_What you will do_
Your task is to copy the stretch of lines in the records below that begins with the line containing "Some Str) as H." and ends with the line containing "cbn [fst snd].", exactly as written, with nothing added.

_Material provided_
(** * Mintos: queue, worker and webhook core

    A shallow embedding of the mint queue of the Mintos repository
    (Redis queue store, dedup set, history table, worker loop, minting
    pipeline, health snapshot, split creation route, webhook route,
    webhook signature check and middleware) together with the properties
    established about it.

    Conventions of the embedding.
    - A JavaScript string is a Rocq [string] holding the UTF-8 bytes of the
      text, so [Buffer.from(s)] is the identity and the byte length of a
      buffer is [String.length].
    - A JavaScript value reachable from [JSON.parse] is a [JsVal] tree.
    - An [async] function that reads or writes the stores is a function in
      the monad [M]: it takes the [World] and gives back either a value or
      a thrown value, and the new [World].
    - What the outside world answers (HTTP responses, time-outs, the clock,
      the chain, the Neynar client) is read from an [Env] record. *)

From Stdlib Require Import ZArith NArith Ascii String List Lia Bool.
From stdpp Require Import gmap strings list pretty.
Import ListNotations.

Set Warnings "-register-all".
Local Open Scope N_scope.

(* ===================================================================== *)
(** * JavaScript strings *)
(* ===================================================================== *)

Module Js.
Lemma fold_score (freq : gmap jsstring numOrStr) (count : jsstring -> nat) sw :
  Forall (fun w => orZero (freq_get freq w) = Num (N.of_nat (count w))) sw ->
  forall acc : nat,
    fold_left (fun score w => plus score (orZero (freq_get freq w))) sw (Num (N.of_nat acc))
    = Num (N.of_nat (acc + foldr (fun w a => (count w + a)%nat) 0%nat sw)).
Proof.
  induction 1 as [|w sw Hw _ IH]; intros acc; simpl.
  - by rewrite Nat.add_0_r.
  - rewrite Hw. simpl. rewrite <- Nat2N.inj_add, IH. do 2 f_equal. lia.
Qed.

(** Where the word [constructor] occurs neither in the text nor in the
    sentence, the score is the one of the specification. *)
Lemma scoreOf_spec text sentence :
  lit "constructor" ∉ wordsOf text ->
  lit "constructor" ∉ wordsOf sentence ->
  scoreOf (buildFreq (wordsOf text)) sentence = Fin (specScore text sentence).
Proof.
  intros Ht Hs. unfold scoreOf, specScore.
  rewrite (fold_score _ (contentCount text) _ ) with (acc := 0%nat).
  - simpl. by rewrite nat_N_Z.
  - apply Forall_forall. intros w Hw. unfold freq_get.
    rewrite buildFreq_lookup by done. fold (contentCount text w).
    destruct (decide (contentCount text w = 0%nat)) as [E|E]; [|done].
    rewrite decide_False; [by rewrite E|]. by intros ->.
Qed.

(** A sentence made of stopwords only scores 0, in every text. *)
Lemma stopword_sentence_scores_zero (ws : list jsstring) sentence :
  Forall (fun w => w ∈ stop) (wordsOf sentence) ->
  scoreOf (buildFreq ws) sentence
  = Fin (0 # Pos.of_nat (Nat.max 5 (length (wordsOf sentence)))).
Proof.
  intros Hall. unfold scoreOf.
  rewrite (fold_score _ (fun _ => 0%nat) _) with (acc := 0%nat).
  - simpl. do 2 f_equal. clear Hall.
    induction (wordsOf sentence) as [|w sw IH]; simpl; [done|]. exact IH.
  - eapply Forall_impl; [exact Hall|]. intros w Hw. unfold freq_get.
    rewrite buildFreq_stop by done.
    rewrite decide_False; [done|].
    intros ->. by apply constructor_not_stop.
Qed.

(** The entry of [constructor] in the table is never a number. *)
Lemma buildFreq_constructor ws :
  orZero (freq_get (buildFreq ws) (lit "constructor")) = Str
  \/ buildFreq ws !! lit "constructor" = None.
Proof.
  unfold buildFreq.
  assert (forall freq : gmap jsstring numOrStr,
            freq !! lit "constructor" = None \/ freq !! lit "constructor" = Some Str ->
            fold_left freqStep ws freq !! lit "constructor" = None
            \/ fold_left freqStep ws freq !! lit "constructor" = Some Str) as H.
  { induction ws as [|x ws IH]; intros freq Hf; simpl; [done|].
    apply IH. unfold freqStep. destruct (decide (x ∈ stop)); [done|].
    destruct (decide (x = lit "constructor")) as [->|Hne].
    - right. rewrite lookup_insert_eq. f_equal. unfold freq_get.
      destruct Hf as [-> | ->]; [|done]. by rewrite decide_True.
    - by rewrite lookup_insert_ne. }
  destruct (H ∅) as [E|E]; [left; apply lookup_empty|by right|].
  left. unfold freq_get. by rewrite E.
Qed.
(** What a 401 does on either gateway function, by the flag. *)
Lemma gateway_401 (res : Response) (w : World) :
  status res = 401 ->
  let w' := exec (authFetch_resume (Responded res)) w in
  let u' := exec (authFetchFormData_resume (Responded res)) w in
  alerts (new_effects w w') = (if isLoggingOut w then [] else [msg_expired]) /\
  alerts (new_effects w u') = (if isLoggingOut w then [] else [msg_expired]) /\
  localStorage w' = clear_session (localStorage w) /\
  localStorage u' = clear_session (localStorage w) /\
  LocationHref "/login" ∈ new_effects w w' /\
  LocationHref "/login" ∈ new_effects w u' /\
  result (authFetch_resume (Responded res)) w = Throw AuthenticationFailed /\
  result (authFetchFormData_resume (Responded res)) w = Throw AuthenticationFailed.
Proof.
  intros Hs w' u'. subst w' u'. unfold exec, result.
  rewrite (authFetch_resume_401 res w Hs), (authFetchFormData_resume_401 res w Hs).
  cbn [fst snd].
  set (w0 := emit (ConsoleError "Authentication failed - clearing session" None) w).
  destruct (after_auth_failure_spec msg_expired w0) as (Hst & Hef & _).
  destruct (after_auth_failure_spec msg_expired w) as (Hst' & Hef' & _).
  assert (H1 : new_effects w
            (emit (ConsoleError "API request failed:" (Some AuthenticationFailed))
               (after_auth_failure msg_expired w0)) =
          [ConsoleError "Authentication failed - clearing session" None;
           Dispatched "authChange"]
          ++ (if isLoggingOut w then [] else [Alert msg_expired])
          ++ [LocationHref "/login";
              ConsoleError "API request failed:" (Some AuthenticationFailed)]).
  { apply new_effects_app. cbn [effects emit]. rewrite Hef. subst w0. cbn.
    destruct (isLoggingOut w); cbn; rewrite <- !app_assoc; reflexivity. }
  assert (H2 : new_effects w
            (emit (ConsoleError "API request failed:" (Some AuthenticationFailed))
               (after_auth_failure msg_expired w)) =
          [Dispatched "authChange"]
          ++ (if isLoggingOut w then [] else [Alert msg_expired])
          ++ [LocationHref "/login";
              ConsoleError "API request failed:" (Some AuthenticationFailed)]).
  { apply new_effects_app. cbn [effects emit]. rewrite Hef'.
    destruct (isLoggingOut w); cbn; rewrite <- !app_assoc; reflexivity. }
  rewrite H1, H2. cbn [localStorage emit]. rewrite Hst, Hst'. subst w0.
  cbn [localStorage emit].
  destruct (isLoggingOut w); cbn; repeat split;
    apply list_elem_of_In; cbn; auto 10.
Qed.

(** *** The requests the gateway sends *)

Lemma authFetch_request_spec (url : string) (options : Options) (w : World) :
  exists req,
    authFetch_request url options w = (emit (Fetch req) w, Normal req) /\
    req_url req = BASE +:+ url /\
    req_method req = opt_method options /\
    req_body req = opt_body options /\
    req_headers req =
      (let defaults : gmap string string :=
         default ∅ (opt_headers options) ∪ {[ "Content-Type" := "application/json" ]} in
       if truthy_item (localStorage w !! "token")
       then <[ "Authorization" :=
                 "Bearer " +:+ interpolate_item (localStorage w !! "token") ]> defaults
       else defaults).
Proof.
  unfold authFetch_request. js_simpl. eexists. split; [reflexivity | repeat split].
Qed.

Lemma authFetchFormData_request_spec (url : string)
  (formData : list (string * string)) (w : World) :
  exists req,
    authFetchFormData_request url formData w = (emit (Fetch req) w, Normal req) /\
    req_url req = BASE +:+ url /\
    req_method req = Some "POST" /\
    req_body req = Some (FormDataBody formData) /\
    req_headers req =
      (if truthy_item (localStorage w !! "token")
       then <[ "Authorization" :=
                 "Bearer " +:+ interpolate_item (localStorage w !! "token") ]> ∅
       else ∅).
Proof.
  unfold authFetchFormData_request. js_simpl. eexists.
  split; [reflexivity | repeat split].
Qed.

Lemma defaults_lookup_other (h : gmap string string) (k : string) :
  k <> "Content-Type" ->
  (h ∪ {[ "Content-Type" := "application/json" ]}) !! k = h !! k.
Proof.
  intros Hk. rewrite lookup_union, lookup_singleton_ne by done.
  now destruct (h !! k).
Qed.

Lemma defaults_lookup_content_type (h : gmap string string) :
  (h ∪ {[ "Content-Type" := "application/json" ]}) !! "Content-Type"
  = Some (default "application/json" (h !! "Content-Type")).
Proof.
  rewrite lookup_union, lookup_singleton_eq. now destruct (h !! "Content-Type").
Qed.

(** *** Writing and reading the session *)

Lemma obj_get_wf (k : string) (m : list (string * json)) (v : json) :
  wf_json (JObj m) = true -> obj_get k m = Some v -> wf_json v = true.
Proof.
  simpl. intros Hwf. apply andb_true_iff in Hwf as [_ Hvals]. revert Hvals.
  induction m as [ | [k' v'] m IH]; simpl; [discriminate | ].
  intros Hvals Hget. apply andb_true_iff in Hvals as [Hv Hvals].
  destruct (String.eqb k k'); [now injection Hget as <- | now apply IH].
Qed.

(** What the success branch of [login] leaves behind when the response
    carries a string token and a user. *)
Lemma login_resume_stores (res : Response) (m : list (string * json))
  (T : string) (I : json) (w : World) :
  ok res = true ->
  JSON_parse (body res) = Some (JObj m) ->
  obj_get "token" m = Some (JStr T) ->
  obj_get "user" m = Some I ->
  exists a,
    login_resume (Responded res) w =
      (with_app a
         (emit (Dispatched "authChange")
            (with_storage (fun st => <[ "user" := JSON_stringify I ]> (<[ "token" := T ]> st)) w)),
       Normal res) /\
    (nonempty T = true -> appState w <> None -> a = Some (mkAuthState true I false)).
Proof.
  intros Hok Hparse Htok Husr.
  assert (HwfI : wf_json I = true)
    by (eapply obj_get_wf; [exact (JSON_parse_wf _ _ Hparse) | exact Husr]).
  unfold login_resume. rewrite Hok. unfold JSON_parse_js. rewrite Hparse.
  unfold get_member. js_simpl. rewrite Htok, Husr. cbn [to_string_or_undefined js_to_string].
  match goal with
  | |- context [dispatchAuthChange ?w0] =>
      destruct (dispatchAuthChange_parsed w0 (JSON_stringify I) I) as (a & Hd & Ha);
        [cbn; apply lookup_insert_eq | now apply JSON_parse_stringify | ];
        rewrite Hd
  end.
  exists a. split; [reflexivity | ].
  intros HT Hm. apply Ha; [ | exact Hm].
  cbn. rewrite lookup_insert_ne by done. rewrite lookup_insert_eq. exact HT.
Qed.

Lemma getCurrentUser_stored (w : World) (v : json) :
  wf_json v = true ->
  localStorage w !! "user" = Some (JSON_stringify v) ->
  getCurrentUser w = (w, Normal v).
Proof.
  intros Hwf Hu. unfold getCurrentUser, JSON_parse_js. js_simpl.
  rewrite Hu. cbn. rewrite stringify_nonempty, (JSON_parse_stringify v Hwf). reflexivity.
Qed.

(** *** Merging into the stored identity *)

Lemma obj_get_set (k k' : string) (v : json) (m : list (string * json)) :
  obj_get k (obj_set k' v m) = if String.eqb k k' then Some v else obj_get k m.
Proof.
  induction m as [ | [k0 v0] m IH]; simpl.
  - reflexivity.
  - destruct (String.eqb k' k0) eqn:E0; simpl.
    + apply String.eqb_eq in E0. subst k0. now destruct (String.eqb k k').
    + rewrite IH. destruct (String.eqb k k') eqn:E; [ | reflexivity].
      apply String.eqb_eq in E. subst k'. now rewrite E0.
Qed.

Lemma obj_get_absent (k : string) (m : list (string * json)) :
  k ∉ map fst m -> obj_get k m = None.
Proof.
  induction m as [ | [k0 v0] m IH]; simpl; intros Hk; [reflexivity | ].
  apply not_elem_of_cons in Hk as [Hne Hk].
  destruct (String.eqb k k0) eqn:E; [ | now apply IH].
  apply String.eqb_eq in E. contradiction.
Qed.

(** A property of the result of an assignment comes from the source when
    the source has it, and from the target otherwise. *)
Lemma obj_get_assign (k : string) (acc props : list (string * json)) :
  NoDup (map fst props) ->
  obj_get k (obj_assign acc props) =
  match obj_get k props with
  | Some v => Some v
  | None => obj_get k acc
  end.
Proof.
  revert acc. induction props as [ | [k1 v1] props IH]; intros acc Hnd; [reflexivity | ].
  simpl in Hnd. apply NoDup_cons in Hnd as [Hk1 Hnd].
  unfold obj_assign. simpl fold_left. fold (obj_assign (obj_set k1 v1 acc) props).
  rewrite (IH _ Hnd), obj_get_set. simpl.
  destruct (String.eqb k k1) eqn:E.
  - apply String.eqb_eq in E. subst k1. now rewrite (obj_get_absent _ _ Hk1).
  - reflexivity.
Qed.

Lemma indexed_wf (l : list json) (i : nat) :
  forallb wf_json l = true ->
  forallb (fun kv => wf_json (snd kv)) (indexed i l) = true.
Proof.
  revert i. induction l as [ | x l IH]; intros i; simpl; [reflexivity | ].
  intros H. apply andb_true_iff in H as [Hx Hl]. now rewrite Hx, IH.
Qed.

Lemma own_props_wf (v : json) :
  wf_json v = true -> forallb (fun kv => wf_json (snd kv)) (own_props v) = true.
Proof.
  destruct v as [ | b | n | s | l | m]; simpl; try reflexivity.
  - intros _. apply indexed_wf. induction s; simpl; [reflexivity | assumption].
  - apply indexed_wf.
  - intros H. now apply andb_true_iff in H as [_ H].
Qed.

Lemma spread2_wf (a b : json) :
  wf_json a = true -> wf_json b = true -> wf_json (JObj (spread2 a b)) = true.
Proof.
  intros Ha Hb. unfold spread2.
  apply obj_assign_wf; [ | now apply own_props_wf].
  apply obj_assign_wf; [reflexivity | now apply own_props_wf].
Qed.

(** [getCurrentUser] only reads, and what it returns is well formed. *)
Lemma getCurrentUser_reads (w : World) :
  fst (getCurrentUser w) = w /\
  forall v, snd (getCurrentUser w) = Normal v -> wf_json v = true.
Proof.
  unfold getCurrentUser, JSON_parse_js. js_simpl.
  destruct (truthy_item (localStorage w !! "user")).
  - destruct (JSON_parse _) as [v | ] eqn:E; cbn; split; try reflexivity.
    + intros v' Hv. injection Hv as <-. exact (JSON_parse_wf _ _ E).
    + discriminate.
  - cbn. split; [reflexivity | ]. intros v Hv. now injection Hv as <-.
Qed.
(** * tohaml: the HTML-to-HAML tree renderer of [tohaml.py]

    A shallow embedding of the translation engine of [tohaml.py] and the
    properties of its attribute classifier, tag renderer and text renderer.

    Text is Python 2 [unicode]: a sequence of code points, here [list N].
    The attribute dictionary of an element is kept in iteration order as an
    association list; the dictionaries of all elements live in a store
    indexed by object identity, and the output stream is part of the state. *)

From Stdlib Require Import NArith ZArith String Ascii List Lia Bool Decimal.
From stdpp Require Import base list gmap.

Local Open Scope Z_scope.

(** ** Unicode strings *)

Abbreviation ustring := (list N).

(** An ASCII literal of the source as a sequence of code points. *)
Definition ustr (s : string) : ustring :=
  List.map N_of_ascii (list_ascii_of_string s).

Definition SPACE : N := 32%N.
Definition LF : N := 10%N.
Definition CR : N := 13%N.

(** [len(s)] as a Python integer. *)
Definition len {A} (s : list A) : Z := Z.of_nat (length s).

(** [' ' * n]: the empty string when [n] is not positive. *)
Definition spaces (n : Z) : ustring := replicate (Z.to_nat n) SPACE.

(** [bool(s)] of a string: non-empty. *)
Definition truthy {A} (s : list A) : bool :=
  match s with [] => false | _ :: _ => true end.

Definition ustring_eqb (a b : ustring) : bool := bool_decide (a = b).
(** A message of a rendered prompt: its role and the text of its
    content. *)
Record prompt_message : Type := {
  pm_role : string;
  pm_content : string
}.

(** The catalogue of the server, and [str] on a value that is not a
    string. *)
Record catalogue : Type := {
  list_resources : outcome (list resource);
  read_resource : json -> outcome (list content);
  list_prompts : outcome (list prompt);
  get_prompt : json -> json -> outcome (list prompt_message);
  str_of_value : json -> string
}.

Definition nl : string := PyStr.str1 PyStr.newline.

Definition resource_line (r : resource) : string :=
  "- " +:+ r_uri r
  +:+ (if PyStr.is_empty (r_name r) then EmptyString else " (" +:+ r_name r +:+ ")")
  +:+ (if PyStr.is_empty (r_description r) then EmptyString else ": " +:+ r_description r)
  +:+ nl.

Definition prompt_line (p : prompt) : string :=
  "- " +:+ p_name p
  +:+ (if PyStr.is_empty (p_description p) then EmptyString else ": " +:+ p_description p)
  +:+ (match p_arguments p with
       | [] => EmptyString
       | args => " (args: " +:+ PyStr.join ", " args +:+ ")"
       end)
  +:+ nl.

_Solution for this task_
            \/ fold_left freqStep ws freq !! lit "constructor" = Some Str) as H.
  { induction ws as [|x ws IH]; intros freq Hf; simpl; [done|].
    apply IH. unfold freqStep. destruct (decide (x ∈ stop)); [done|].
    destruct (decide (x = lit "constructor")) as [->|Hne].
    - right. rewrite lookup_insert_eq. f_equal. unfold freq_get.
      destruct Hf as [-> | ->]; [|done]. by rewrite decide_True.
    - by rewrite lookup_insert_ne. }
  destruct (H ∅) as [E|E]; [left; apply lookup_empty|by right|].
  left. unfold freq_get. by rewrite E.
Qed.
(** What a 401 does on either gateway function, by the flag. *)
Lemma gateway_401 (res : Response) (w : World) :
  status res = 401 ->
  let w' := exec (authFetch_resume (Responded res)) w in
  let u' := exec (authFetchFormData_resume (Responded res)) w in
  alerts (new_effects w w') = (if isLoggingOut w then [] else [msg_expired]) /\
  alerts (new_effects w u') = (if isLoggingOut w then [] else [msg_expired]) /\
  localStorage w' = clear_session (localStorage w) /\
  localStorage u' = clear_session (localStorage w) /\
  LocationHref "/login" ∈ new_effects w w' /\
  LocationHref "/login" ∈ new_effects w u' /\
  result (authFetch_resume (Responded res)) w = Throw AuthenticationFailed /\
  result (authFetchFormData_resume (Responded res)) w = Throw AuthenticationFailed.
Proof.
  intros Hs w' u'. subst w' u'. unfold exec, result.
  rewrite (authFetch_resume_401 res w Hs), (authFetchFormData_resume_401 res w Hs).
  cbn [fst snd].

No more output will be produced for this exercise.